* _Exercise prompt_
Print the lines that run from the line with "intros (m1 &" to the line with "step_some Ha. pose", keeping both end lines, exactly as they appear in the entries below, and nothing else.
═════ Records for the task ═════
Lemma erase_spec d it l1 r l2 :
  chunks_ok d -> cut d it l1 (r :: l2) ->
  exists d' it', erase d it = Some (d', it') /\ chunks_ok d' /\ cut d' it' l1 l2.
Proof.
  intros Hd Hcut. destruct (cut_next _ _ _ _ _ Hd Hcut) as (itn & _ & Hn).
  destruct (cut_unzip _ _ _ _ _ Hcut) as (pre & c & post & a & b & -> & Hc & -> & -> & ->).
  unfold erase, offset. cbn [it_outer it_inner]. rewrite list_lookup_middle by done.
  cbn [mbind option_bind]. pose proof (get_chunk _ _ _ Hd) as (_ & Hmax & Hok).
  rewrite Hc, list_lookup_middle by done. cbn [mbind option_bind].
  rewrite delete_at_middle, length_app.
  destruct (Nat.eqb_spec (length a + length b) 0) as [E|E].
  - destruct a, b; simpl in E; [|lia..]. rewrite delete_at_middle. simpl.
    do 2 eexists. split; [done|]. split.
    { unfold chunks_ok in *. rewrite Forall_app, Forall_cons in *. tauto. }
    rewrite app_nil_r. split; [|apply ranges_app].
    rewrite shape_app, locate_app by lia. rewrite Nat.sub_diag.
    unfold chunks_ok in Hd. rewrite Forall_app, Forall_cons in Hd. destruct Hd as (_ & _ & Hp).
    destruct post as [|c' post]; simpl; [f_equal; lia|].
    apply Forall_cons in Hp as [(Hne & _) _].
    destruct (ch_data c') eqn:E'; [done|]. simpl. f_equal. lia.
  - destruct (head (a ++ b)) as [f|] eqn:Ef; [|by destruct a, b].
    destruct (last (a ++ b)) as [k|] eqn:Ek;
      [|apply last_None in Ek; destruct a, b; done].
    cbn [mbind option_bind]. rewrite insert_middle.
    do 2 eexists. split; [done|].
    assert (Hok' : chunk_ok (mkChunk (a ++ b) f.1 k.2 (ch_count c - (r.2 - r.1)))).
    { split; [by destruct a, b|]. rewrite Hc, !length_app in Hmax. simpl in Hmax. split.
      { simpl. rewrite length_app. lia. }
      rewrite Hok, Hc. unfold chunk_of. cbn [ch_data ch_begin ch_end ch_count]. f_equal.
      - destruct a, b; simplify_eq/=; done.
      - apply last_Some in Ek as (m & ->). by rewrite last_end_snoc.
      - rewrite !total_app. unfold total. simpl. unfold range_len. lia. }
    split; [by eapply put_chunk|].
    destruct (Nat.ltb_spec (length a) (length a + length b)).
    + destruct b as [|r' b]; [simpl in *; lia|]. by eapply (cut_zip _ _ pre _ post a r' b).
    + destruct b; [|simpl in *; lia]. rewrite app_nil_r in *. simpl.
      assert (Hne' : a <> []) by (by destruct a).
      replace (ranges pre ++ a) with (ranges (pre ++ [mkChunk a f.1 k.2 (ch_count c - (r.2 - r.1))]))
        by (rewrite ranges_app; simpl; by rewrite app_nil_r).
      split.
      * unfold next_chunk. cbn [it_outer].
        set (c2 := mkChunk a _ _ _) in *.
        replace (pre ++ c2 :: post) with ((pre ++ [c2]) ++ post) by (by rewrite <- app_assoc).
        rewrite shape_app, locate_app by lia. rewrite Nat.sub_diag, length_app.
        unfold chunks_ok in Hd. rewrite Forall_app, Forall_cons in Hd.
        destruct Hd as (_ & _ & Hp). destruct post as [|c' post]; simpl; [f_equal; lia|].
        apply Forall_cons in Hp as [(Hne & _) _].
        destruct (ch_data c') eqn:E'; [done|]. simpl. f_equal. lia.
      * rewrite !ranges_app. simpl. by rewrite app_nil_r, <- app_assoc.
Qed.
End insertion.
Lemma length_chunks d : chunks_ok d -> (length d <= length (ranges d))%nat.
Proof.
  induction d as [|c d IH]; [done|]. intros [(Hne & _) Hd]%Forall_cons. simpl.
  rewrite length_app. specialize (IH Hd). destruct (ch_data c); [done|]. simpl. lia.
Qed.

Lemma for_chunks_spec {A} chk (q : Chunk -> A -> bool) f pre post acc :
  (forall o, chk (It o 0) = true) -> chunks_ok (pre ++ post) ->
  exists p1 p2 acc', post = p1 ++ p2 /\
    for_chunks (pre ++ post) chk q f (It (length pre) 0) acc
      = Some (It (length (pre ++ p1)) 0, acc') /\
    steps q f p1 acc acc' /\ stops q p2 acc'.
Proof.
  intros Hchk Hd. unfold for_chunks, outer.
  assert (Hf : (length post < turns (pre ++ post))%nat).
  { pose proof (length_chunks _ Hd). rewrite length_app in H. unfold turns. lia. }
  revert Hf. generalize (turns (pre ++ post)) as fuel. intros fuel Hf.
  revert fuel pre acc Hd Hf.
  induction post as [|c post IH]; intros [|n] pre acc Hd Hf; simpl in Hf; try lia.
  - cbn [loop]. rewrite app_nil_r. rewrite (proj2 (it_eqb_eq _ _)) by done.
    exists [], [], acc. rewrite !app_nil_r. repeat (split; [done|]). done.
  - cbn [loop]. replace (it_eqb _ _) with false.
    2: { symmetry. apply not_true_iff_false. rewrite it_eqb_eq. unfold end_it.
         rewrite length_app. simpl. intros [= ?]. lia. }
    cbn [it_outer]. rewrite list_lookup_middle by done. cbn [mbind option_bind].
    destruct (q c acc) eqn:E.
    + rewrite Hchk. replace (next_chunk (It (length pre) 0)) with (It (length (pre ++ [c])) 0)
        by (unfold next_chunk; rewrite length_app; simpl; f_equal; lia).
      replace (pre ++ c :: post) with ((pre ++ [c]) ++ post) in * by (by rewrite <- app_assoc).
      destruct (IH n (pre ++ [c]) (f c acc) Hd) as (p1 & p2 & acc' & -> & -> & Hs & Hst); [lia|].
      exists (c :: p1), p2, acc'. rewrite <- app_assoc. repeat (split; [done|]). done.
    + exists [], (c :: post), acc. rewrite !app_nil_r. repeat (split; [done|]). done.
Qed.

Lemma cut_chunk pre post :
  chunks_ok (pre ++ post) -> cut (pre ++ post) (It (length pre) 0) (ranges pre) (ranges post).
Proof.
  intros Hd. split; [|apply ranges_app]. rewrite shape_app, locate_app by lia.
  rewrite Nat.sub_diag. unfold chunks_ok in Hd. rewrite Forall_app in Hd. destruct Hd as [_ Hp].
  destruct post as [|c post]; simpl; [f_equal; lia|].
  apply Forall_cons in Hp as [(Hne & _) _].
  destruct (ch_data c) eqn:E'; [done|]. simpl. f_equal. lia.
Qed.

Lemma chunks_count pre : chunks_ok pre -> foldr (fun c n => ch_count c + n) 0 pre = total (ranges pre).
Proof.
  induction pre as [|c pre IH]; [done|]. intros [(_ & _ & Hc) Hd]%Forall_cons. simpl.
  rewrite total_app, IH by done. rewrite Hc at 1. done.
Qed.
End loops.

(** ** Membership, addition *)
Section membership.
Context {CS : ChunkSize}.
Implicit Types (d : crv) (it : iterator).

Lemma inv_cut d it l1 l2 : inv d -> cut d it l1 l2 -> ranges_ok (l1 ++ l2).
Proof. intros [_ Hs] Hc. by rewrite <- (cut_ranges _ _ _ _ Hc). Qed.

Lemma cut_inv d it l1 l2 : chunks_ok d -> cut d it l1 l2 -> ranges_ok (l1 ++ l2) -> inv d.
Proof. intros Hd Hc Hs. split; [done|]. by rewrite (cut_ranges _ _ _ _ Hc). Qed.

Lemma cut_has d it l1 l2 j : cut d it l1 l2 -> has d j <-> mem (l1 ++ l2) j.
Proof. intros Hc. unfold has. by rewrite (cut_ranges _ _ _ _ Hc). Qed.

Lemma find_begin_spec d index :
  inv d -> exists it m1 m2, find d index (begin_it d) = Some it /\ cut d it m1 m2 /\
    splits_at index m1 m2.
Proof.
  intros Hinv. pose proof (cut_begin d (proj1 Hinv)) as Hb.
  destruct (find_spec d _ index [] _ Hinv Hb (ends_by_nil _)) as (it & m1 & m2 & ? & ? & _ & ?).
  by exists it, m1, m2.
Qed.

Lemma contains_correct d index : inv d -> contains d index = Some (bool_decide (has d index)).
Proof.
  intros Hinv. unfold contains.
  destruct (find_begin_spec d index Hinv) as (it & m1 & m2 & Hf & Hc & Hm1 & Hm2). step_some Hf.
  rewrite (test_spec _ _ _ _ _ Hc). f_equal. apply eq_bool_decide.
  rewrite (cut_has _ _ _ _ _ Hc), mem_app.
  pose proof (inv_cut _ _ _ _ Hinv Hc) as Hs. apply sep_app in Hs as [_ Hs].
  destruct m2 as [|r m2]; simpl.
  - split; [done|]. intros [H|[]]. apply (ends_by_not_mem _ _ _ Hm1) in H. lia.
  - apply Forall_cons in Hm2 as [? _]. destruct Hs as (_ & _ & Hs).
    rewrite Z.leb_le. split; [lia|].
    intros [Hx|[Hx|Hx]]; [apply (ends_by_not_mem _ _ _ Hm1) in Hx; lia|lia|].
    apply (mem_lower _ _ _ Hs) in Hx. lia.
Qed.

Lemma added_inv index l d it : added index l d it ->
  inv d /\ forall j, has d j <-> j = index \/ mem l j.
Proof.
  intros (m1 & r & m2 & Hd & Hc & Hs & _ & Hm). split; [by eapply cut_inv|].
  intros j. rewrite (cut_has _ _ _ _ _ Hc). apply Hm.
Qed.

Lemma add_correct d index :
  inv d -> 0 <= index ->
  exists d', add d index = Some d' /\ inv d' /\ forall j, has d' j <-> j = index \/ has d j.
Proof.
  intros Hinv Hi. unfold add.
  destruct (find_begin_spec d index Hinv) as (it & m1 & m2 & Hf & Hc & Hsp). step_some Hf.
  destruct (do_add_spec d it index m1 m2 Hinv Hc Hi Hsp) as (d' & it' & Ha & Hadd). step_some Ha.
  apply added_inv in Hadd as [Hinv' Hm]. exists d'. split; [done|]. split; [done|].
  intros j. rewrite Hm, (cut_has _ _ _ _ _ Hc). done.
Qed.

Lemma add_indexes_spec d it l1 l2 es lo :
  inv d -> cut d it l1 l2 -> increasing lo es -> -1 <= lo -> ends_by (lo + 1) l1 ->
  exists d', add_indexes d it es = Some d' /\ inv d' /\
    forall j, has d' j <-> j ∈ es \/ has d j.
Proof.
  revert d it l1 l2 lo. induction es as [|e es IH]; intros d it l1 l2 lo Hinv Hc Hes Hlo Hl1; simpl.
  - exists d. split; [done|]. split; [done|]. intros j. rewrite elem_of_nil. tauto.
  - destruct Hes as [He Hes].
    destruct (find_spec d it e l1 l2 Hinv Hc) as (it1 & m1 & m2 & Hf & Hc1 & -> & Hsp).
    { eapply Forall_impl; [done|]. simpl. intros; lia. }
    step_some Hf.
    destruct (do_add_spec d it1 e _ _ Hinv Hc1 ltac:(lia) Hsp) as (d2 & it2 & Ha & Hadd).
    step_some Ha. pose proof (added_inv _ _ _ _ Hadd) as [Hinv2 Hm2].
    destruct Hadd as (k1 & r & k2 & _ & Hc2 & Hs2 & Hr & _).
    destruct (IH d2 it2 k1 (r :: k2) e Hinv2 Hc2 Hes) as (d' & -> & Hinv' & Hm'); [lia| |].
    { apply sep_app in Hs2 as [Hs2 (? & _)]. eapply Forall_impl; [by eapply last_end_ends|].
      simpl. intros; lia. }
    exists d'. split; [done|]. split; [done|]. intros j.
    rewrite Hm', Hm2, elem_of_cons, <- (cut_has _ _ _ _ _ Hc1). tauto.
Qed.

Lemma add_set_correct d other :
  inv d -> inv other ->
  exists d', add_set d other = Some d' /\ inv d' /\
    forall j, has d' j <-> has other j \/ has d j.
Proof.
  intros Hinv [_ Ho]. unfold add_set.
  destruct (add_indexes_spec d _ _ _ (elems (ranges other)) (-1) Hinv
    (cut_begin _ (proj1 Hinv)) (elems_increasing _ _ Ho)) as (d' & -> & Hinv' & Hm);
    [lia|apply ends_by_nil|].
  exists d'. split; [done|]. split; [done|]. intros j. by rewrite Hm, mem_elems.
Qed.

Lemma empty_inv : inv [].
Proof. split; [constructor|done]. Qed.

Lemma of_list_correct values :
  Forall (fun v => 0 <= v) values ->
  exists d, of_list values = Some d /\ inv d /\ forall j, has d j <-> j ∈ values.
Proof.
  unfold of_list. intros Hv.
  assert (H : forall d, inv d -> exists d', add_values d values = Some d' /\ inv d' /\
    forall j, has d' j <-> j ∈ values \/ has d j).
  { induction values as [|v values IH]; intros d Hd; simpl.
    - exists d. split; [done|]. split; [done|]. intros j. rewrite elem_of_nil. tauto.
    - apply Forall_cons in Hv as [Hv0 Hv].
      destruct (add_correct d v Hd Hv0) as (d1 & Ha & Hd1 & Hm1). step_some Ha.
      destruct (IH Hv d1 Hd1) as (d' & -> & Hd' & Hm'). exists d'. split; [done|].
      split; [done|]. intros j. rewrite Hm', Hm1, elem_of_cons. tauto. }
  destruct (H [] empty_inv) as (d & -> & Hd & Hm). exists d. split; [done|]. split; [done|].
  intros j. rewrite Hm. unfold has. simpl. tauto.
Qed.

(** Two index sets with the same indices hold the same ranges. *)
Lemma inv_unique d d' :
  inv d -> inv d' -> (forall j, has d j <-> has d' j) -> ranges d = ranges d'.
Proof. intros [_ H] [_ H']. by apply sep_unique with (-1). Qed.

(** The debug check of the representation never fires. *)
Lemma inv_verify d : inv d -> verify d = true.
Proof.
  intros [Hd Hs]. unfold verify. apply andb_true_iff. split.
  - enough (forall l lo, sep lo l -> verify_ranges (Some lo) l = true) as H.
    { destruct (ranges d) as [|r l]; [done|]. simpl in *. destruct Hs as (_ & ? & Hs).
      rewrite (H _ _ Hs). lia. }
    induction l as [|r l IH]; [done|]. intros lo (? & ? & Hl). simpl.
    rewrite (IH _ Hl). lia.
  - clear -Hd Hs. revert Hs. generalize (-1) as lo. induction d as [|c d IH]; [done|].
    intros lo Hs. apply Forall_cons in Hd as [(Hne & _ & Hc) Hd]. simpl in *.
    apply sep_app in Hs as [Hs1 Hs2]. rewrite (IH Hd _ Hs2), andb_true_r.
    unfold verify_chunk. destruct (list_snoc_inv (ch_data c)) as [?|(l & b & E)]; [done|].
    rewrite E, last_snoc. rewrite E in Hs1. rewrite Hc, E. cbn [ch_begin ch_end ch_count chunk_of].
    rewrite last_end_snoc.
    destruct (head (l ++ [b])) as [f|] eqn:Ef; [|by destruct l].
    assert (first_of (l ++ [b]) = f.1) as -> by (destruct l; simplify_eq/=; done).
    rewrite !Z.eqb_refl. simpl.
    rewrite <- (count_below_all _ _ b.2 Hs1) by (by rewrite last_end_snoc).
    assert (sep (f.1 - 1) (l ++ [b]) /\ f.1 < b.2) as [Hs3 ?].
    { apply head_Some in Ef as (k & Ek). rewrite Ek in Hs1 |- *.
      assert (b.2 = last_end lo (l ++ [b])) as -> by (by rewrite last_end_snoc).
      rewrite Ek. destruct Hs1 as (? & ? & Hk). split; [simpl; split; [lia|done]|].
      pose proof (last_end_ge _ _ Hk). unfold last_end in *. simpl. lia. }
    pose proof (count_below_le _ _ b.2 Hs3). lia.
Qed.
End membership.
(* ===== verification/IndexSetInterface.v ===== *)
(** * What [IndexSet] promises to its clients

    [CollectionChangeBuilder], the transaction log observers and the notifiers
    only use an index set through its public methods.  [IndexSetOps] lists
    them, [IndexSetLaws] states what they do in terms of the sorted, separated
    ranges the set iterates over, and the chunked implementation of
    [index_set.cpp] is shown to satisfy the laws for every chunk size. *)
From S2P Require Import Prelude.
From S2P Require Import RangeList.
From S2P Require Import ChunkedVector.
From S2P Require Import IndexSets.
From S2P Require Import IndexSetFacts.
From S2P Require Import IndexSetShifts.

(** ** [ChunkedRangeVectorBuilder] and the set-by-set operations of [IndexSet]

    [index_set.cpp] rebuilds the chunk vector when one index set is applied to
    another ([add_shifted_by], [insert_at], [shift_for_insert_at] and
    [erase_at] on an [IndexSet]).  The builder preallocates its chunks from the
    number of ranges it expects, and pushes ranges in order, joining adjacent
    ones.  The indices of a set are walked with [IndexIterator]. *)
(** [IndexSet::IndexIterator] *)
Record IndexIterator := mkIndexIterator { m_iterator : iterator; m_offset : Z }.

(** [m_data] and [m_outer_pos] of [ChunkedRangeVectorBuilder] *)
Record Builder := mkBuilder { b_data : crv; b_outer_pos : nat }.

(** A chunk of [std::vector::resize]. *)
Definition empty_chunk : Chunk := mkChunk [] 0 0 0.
═════
* _Solution_
  intros (m1 & r & m2 & Hd & Hc & Hs & _ & Hm). split; [by eapply cut_inv|].
  intros j. rewrite (cut_has _ _ _ _ _ Hc). apply Hm.
Qed.

Lemma add_correct d index :
  inv d -> 0 <= index ->
  exists d', add d index = Some d' /\ inv d' /\ forall j, has d' j <-> j = index \/ has d j.
Proof.
  intros Hinv Hi. unfold add.
  destruct (find_begin_spec d index Hinv) as (it & m1 & m2 & Hf & Hc & Hsp). step_some Hf.
  destruct (do_add_spec d it index m1 m2 Hinv Hc Hi Hsp) as (d' & it' & Ha & Hadd). step_some Ha.
  apply added_inv in Hadd as [Hinv' Hm]. exists d'. split; [done|]. split; [done|].
  intros j. rewrite Hm, (cut_has _ _ _ _ _ Hc). done.
Qed.

Lemma add_indexes_spec d it l1 l2 es lo :
  inv d -> cut d it l1 l2 -> increasing lo es -> -1 <= lo -> ends_by (lo + 1) l1 ->
  exists d', add_indexes d it es = Some d' /\ inv d' /\
    forall j, has d' j <-> j ∈ es \/ has d j.
Proof.
  revert d it l1 l2 lo. induction es as [|e es IH]; intros d it l1 l2 lo Hinv Hc Hes Hlo Hl1; simpl.
  - exists d. split; [done|]. split; [done|]. intros j. rewrite elem_of_nil. tauto.
  - destruct Hes as [He Hes].
    destruct (find_spec d it e l1 l2 Hinv Hc) as (it1 & m1 & m2 & Hf & Hc1 & -> & Hsp).
    { eapply Forall_impl; [done|]. simpl. intros; lia. }
    step_some Hf.
    destruct (do_add_spec d it1 e _ _ Hinv Hc1 ltac:(lia) Hsp) as (d2 & it2 & Ha & Hadd).
    step_some Ha. pose proof (added_inv _ _ _ _ Hadd) as [Hinv2 Hm2].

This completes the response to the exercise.